The task:
Report every line below that carries the word "Some".
•••••
Definition from_db_str (s : string) : t :=
  if String.eqb s "minor" then Minor
  else if String.eqb s "critical" then Critical
  else Major.

#[global] Instance db_enum : DbEnum t :=
  {| Domain.ALL := ALL; Domain.as_db_str := as_db_str; Domain.from_db_str := from_db_str |}.
#[global] Instance db_enum_laws : DbEnumLaws t.
Proof. db_enum_laws. Qed.
End IncidentSeverity.

Module IncidentStatusPhase.
Inductive t := Investigating | Identified | Monitoring | Resolved | Postmortem.
#[global] Instance eq_dec : EqDecision t.
Proof. solve_decision. Defined.

Definition ALL : list t :=
  [Investigating; Identified; Monitoring; Resolved; Postmortem].

Definition as_db_str (x : t) : string :=
  match x with
  | Investigating => "investigating"
  | Identified => "identified"
  | Monitoring => "monitoring"
  | Resolved => "resolved"
  | Postmortem => "postmortem"
  end.

Definition from_db_str (s : string) : t :=
  if String.eqb s "identified" then Identified
  else if String.eqb s "monitoring" then Monitoring
  else if String.eqb s "resolved" then Resolved
  else if String.eqb s "postmortem" then Postmortem
  else Investigating.

#[global] Instance db_enum : DbEnum t :=
  {| Domain.ALL := ALL; Domain.as_db_str := as_db_str; Domain.from_db_str := from_db_str |}.
#[global] Instance db_enum_laws : DbEnumLaws t.
Proof. db_enum_laws. Qed.
End IncidentStatusPhase.

(** ** src/domain/incident.rs *)
Module IncidentState.
Inductive t := Triggered | Acknowledged | Resolved.
#[global] Instance eq_dec : EqDecision t.
Proof. solve_decision. Defined.

Definition ALL : list t :=
  [Triggered; Acknowledged; Resolved].

Definition as_db_str (x : t) : string :=
  match x with
  | Triggered => "triggered"
  | Acknowledged => "acknowledged"
  | Resolved => "resolved"
  end.

Definition from_db_str (s : string) : t :=
  if String.eqb s "acknowledged" then Acknowledged
  else if String.eqb s "resolved" then Resolved
  else Triggered.

#[global] Instance db_enum : DbEnum t :=
  {| Domain.ALL := ALL; Domain.as_db_str := as_db_str; Domain.from_db_str := from_db_str |}.
#[global] Instance db_enum_laws : DbEnumLaws t.
Proof. db_enum_laws. Qed.
End IncidentState.

Module IncidentUrgency.
Inductive t := High | Low.
#[global] Instance eq_dec : EqDecision t.
Proof. solve_decision. Defined.

Definition ALL : list t :=
  [High; Low].

Definition as_db_str (x : t) : string :=
  match x with
  | High => "high"
  | Low => "low"
  end.

Definition from_db_str (s : string) : t :=
  if String.eqb s "low" then Low
  else High.

#[global] Instance db_enum : DbEnum t :=
  {| Domain.ALL := ALL; Domain.as_db_str := as_db_str; Domain.from_db_str := from_db_str |}.
#[global] Instance db_enum_laws : DbEnumLaws t.
Proof. db_enum_laws. Qed.
End IncidentUrgency.

Module IncidentOrigin.
Inductive t := Monitor | Manual.
#[global] Instance eq_dec : EqDecision t.
Proof. solve_decision. Defined.

Definition ALL : list t :=
  [Monitor; Manual].

Definition as_db_str (x : t) : string :=
  match x with
  | Monitor => "monitor"
  | Manual => "manual"
  end.

Definition from_db_str (s : string) : t :=
  if String.eqb s "manual" then Manual
  else Monitor.

#[global] Instance db_enum : DbEnum t :=
  {| Domain.ALL := ALL; Domain.as_db_str := as_db_str; Domain.from_db_str := from_db_str |}.
#[global] Instance db_enum_laws : DbEnumLaws t.
Proof. db_enum_laws. Qed.
End IncidentOrigin.

Module IncidentVisibility.
Inductive t := Internal | Public.
#[global] Instance eq_dec : EqDecision t.
Proof. solve_decision. Defined.

Definition ALL : list t :=
  [Internal; Public].

Definition as_db_str (x : t) : string :=
  match x with
  | Internal => "internal"
  | Public => "public"
  end.

Definition from_db_str (s : string) : t :=
  if String.eqb s "public" then Public
  else Internal.

#[global] Instance db_enum : DbEnum t :=
  {| Domain.ALL := ALL; Domain.as_db_str := as_db_str; Domain.from_db_str := from_db_str |}.
#[global] Instance db_enum_laws : DbEnumLaws t.
Proof. db_enum_laws. Qed.
End IncidentVisibility.

Module ActorType.
Inductive t := System | User | Mcp | Link.
#[global] Instance eq_dec : EqDecision t.
Proof. solve_decision. Defined.

Definition ALL : list t :=
  [System; User; Mcp; Link].

Definition as_db_str (x : t) : string :=
  match x with
  | System => "system"
  | User => "user"
  | Mcp => "mcp"
  | Link => "link"
  end.

Definition from_db_str (s : string) : t :=
  if String.eqb s "user" then User
  else if String.eqb s "mcp" then Mcp
  else if String.eqb s "link" then Link
  else System.

#[global] Instance db_enum : DbEnum t :=
  {| Domain.ALL := ALL; Domain.as_db_str := as_db_str; Domain.from_db_str := from_db_str |}.
#[global] Instance db_enum_laws : DbEnumLaws t.
Proof. db_enum_laws. Qed.
End ActorType.

Module IncidentEventKind.
Inductive t := Triggered | Acknowledged | Assigned | Unassigned | Escalated | Notified | Note | SeverityChanged | DowntimeChanged | StateChanged | Resolved | Reopened | Published | Unpublished | PostmortemPublished | PostmortemUnpublished.
#[global] Instance eq_dec : EqDecision t.
Proof. solve_decision. Defined.

Definition ALL : list t :=
  [Triggered; Acknowledged; Assigned; Unassigned; Escalated; Notified; Note; SeverityChanged; DowntimeChanged; StateChanged; Resolved; Reopened; Published; Unpublished; PostmortemPublished; PostmortemUnpublished].

Definition as_db_str (x : t) : string :=
  match x with
  | Triggered => "triggered"
  | Acknowledged => "acknowledged"
  | Assigned => "assigned"
  | Unassigned => "unassigned"
  | Escalated => "escalated"
  | Notified => "notified"
  | Note => "note"
  | SeverityChanged => "severity_changed"
  | DowntimeChanged => "downtime_changed"
  | StateChanged => "state_changed"
  | Resolved => "resolved"
  | Reopened => "reopened"
  | Published => "published"
  | Unpublished => "unpublished"
  | PostmortemPublished => "postmortem_published"
  | PostmortemUnpublished => "postmortem_unpublished"
  end.

Definition from_db_str (s : string) : t :=
  if String.eqb s "triggered" then Triggered
  else if String.eqb s "acknowledged" then Acknowledged
  else if String.eqb s "assigned" then Assigned
  else if String.eqb s "unassigned" then Unassigned
  else if String.eqb s "escalated" then Escalated
  else if String.eqb s "notified" then Notified
  else if String.eqb s "severity_changed" then SeverityChanged
  else if String.eqb s "downtime_changed" then DowntimeChanged
  else if String.eqb s "state_changed" then StateChanged
  else if String.eqb s "resolved" then Resolved
  else if String.eqb s "reopened" then Reopened
  else if String.eqb s "published" then Published
  else if String.eqb s "unpublished" then Unpublished
  else if String.eqb s "postmortem_published" then PostmortemPublished
  else if String.eqb s "postmortem_unpublished" then PostmortemUnpublished
  else Note.

#[global] Instance db_enum : DbEnum t :=
  {| Domain.ALL := ALL; Domain.as_db_str := as_db_str; Domain.from_db_str := from_db_str |}.
#[global] Instance db_enum_laws : DbEnumLaws t.
Proof. db_enum_laws. Qed.
End IncidentEventKind.

Module NotificationStatus.
Inductive t := Queued | Sent | Failed | Suppressed.
#[global] Instance eq_dec : EqDecision t.
Proof. solve_decision. Defined.

Definition ALL : list t :=
  [Queued; Sent; Failed; Suppressed].

Definition as_db_str (x : t) : string :=
  match x with
  | Queued => "queued"
  | Sent => "sent"
  | Failed => "failed"
  | Suppressed => "suppressed"
  end.

Definition from_db_str (s : string) : t :=
  if String.eqb s "sent" then Sent
  else if String.eqb s "failed" then Failed
  else if String.eqb s "suppressed" then Suppressed
  else Queued.

#[global] Instance db_enum : DbEnum t :=
  {| Domain.ALL := ALL; Domain.as_db_str := as_db_str; Domain.from_db_str := from_db_str |}.
#[global] Instance db_enum_laws : DbEnumLaws t.
Proof. db_enum_laws. Qed.
End NotificationStatus.

Module NotificationReason.
Inductive t := Opened | Escalated | Resolved | Reopened | NoData | DataResumed | Reminder.
#[global] Instance eq_dec : EqDecision t.
Proof. solve_decision. Defined.

Definition ALL : list t :=
  [Opened; Escalated; Resolved; Reopened; NoData; DataResumed; Reminder].

Definition as_db_str (x : t) : string :=
  match x with
  | Opened => "opened"
  | Escalated => "escalated"
  | Resolved => "resolved"
  | Reopened => "reopened"
  | NoData => "no_data"
  | DataResumed => "data_resumed"
  | Reminder => "reminder"
  end.

Definition from_db_str (s : string) : t :=
  if String.eqb s "escalated" then Escalated
  else if String.eqb s "resolved" then Resolved
  else if String.eqb s "reopened" then Reopened
  else if String.eqb s "no_data" then NoData
  else if String.eqb s "data_resumed" then DataResumed
  else if String.eqb s "reminder" then Reminder
  else Opened.

#[global] Instance db_enum : DbEnum t :=
  {| Domain.ALL := ALL; Domain.as_db_str := as_db_str; Domain.from_db_str := from_db_str |}.
#[global] Instance db_enum_laws : DbEnumLaws t.
Proof. db_enum_laws. Qed.
End NotificationReason.

(** ** src/domain/escalation_policy.rs *)
Module EscalationTargetType.
Inductive t := User | Schedule | Channel.
#[global] Instance eq_dec : EqDecision t.
Proof. solve_decision. Defined.

Definition ALL : list t :=
  [User; Schedule; Channel].

Definition as_db_str (x : t) : string :=
  match x with
  | User => "user"
  | Schedule => "schedule"
  | Channel => "channel"
  end.

Definition from_db_str (s : string) : t :=
  if String.eqb s "user" then User
  else if String.eqb s "schedule" then Schedule
  else Channel.

#[global] Instance db_enum : DbEnum t :=
  {| Domain.ALL := ALL; Domain.as_db_str := as_db_str; Domain.from_db_str := from_db_str |}.
#[global] Instance db_enum_laws : DbEnumLaws t.
Proof. db_enum_laws. Qed.
End EscalationTargetType.

(** ** src/domain/on_call.rs *)
Module RotationType.
Inductive t := Daily | Weekly | Custom.
#[global] Instance eq_dec : EqDecision t.
Proof. solve_decision. Defined.

Definition ALL : list t :=
  [Daily; Weekly; Custom].

Definition as_db_str (x : t) : string :=
  match x with
  | Daily => "daily"
  | Weekly => "weekly"
  | Custom => "custom"
  end.

Definition from_db_str (s : string) : t :=
  if String.eqb s "daily" then Daily
  else if String.eqb s "weekly" then Weekly
  else Custom.

#[global] Instance db_enum : DbEnum t :=
  {| Domain.ALL := ALL; Domain.as_db_str := as_db_str; Domain.from_db_str := from_db_str |}.
#[global] Instance db_enum_laws : DbEnumLaws t.
Proof. db_enum_laws. Qed.
End RotationType.

(** ** The stored strings are faithful *)

(** What a reader of the database relies on: decoding inverts encoding, two
    variants never share a string, a decoded string (known or not) is one of
    the listed variants, and the list repeats nothing. *)
Definition db_faithful (E : Type) `{DbEnum E} : Prop :=
  (∀ e : E, from_db_str (as_db_str e) = e) ∧
  (∀ e1 e2 : E, as_db_str e1 = as_db_str e2 → e1 = e2) ∧
  (∀ s, (from_db_str s : E) ∈ ALL) ∧
  NoDup (as_db_str <$> (ALL : list E)).

Section DbEnumFacts.
Context {E : Type} `{DbEnumLaws E}.

#[global] Instance as_db_str_inj : Inj (=) (=) (as_db_str : E → string).
Proof. intros e1 e2 He. rewrite <-(db_roundtrip e1), He. apply db_roundtrip. Qed.

Lemma db_enum_faithful : db_faithful E.
Proof.
  split_and!.
  - apply db_roundtrip.
  - apply as_db_str_inj.
  - intros s. apply ALL_complete.
  - apply NoDup_fmap_2; [apply _ | apply ALL_nodup].
Qed.
End DbEnumFacts.

#[export] Hint Resolve db_enum_faithful : uptime.

Lemma evidence_parse_as_str e : DiagnosticEvidence.parse (DiagnosticEvidence.as_str e) = Some e.
Proof. by destruct e. Qed.

Lemma provider_parse_as_str p : EdgeProvider.parse (EdgeProvider.as_str p) = Some p.
Proof. by destruct p. Qed.

Lemma confidence_parse_as_str c : DiagnosticConfidence.parse (DiagnosticConfidence.as_str c) = Some c.
Proof. by destruct c. Qed.

Lemma kind_parse_as_str k : CheckDiagnosticKind.parse (CheckDiagnosticKind.as_str k) = Some k.
Proof. by destruct k. Qed.

Lemma known_evidence_as_str ev :
  CheckDiagnostic.known_evidence (DiagnosticEvidence.as_str <$> ev) = ev.
Proof.
  unfold CheckDiagnostic.known_evidence.
  induction ev as [|e ev IH]; csimpl; [done|]. by rewrite evidence_parse_as_str, IH.
Qed.

(** A status code the column was not written with reads as [Error], never as
    healthy: only 1 decodes to [Up]. *)
Lemma from_enum8_up v : CheckStatus.from_enum8 v = CheckStatus.Up ↔ v = 1.
Proof. unfold CheckStatus.from_enum8. cases; by split; [lia|]. Qed.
•••••
Output below:
Lemma evidence_parse_as_str e : DiagnosticEvidence.parse (DiagnosticEvidence.as_str e) = Some e.
Lemma provider_parse_as_str p : EdgeProvider.parse (EdgeProvider.as_str p) = Some p.
Lemma confidence_parse_as_str c : DiagnosticConfidence.parse (DiagnosticConfidence.as_str c) = Some c.
Lemma kind_parse_as_str k : CheckDiagnosticKind.parse (CheckDiagnosticKind.as_str k) = Some k.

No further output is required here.